Supplied records Block Start
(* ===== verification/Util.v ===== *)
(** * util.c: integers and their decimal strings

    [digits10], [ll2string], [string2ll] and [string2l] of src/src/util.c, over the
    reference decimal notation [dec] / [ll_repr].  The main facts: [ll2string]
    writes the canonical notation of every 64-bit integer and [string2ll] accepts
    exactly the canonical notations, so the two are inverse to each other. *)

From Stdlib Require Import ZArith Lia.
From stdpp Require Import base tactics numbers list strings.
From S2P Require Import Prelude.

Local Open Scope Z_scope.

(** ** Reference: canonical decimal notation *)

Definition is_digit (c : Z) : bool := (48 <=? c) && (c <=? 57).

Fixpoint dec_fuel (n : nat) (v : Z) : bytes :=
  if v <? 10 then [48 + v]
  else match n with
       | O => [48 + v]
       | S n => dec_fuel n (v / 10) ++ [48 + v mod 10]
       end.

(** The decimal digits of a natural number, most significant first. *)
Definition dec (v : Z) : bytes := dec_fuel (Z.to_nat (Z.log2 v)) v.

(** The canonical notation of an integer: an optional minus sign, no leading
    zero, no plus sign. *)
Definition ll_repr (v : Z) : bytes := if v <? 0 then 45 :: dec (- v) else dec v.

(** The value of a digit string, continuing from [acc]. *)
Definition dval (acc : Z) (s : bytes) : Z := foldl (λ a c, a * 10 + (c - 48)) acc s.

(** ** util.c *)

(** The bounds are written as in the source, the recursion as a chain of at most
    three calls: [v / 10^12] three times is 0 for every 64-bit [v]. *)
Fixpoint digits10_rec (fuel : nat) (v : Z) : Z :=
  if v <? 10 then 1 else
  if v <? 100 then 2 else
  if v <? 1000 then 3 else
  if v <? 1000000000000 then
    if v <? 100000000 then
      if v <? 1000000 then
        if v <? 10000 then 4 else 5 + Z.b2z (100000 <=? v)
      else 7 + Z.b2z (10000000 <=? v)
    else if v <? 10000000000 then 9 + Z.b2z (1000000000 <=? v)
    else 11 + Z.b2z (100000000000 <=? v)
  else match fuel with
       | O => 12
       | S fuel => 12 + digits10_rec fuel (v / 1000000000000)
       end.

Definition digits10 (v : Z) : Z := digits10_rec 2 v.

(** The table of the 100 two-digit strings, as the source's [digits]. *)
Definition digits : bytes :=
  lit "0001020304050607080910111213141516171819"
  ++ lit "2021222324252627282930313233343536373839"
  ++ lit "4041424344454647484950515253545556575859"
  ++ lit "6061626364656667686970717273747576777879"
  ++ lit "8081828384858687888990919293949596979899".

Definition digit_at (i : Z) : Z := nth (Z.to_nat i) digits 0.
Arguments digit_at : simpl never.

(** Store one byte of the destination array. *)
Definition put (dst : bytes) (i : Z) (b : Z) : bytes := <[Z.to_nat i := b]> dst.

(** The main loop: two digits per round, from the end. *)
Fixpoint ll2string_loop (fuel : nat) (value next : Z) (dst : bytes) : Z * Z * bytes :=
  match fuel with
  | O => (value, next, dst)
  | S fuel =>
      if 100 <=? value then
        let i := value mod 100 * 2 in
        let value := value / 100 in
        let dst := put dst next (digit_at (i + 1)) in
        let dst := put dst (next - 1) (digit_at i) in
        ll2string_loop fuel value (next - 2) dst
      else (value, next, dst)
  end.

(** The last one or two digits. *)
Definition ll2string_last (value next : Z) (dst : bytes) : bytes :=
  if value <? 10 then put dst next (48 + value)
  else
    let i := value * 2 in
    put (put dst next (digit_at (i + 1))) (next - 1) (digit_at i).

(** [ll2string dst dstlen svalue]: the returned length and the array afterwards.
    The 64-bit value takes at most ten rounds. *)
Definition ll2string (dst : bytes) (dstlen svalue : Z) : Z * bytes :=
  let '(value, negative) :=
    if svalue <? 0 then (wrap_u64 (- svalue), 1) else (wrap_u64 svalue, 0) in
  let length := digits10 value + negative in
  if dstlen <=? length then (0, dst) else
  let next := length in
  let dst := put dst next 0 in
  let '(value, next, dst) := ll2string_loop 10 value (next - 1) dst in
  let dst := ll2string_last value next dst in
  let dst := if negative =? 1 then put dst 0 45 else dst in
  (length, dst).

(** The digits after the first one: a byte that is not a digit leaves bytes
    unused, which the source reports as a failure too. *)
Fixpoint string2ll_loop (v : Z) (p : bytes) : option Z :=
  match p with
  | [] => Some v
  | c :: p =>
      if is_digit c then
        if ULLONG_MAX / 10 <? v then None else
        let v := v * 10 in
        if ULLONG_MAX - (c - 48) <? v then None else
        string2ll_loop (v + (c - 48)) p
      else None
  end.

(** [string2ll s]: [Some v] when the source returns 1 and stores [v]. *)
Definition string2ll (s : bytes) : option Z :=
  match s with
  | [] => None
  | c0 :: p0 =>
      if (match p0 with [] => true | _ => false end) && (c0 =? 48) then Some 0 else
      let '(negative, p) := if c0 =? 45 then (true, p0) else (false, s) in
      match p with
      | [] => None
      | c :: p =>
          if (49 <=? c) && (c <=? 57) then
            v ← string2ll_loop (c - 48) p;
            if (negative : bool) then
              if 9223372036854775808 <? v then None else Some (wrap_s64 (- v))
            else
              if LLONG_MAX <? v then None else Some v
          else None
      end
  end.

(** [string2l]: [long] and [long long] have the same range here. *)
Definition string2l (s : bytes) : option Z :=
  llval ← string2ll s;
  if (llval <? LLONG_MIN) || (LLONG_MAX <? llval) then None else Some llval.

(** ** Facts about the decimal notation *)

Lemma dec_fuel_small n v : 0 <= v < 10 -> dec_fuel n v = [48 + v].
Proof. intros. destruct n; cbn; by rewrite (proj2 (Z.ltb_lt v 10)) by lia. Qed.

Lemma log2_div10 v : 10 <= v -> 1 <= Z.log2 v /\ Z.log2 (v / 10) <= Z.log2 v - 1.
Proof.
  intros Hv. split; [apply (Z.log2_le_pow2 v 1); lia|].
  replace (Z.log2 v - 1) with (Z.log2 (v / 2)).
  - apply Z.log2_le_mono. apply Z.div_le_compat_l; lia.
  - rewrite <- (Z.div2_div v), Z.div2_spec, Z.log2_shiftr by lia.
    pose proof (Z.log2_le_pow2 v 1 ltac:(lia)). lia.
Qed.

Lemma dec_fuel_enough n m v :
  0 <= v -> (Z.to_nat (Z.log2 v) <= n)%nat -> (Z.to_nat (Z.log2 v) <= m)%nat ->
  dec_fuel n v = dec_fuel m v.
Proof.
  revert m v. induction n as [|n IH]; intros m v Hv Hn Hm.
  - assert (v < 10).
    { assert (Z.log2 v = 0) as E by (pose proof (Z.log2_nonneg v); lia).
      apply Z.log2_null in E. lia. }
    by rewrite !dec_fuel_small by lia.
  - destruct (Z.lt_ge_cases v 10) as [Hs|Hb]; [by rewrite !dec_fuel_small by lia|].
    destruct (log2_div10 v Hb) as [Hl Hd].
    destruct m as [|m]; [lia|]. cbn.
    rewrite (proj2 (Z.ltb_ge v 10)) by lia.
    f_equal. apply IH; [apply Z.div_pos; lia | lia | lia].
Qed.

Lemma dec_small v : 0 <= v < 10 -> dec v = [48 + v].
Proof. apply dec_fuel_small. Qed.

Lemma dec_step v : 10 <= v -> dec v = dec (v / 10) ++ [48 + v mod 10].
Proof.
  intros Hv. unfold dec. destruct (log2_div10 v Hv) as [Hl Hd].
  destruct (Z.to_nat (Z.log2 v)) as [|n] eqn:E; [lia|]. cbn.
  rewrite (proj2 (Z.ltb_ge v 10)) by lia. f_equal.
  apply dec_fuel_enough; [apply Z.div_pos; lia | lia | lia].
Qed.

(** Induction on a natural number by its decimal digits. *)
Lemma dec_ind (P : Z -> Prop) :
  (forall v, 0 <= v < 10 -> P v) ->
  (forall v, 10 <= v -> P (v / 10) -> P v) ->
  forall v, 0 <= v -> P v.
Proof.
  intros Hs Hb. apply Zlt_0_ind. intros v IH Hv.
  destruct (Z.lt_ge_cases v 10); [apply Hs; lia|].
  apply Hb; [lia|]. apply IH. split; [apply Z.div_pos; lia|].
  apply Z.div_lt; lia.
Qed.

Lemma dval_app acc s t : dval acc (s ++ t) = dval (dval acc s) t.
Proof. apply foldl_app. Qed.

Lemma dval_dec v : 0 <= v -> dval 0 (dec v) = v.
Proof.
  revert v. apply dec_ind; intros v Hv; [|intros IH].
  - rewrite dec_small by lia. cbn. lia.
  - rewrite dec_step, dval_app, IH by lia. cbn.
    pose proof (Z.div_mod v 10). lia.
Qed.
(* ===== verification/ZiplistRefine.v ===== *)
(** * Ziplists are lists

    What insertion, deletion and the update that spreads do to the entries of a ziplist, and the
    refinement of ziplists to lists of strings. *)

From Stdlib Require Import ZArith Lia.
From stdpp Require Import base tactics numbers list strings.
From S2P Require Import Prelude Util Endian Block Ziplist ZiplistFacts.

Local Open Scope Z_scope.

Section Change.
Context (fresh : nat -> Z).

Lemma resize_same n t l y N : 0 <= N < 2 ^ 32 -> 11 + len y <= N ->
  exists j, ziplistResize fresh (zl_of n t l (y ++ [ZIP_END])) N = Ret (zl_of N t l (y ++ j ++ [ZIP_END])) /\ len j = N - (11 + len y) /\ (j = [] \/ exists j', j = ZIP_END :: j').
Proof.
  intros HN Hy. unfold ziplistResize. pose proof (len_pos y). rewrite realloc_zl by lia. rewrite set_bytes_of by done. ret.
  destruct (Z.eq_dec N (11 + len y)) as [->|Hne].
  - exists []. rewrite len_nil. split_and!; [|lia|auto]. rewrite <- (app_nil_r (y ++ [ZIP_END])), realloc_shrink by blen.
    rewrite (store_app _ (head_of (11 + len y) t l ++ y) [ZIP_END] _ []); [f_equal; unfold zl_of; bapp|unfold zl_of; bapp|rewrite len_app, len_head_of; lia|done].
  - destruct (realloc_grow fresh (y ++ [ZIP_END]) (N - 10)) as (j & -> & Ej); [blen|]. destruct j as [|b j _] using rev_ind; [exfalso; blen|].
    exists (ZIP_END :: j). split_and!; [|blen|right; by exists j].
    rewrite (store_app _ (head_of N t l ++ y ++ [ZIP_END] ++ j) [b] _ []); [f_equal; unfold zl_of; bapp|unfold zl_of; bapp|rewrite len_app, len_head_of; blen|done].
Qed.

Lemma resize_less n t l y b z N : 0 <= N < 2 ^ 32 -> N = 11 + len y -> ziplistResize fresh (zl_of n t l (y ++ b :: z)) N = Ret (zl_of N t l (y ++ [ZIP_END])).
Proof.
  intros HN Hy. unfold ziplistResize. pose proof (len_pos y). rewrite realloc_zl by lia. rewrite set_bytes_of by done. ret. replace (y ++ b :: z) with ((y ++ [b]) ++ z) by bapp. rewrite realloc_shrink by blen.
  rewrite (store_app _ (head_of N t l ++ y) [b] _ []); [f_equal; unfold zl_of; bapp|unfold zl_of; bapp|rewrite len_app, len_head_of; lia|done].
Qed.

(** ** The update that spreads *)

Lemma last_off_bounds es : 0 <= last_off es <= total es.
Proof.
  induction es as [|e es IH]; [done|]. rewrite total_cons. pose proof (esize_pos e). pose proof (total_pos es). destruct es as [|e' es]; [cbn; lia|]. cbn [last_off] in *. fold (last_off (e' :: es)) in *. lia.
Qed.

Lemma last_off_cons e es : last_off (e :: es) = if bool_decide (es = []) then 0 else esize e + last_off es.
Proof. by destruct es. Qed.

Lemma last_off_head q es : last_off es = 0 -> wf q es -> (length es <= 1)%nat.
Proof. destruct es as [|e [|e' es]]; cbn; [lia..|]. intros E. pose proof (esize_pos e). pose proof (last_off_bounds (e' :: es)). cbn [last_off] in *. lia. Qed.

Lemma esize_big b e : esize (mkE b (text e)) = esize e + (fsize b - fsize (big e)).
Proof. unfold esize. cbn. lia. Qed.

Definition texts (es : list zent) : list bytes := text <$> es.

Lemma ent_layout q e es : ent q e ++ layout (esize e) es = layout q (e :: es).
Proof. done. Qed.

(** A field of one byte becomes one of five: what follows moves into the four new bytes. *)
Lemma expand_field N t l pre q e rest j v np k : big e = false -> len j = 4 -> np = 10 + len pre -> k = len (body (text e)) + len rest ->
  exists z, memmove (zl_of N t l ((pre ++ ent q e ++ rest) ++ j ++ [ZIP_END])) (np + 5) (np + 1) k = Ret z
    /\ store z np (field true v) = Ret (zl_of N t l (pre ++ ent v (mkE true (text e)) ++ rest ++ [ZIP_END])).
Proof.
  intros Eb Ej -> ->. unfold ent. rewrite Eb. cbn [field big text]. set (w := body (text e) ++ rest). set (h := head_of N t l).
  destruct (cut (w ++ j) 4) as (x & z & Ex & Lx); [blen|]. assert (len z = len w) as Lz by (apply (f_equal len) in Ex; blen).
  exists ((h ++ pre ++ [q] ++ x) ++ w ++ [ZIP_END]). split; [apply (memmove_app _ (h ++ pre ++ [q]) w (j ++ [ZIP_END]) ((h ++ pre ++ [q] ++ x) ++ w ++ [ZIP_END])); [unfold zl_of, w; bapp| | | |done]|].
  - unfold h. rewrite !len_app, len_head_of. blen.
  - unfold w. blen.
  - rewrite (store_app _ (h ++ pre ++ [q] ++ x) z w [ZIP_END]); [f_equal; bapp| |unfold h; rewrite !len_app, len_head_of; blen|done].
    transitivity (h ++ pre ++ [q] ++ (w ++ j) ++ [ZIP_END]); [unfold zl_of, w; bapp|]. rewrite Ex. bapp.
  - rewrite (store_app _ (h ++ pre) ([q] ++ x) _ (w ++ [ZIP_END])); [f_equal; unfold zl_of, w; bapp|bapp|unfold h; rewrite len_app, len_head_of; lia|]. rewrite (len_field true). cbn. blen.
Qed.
Supplied records Block End
Copy each line from the data that features the string "false".

      if (match p0 with [] => true | _ => false end) && (c0 =? 48) then Some 0 else
      let '(negative, p) := if c0 =? 45 then (true, p0) else (false, s) in
Lemma expand_field N t l pre q e rest j v np k : big e = false -> len j = 4 -> np = 10 + len pre -> k = len (body (text e)) + len rest ->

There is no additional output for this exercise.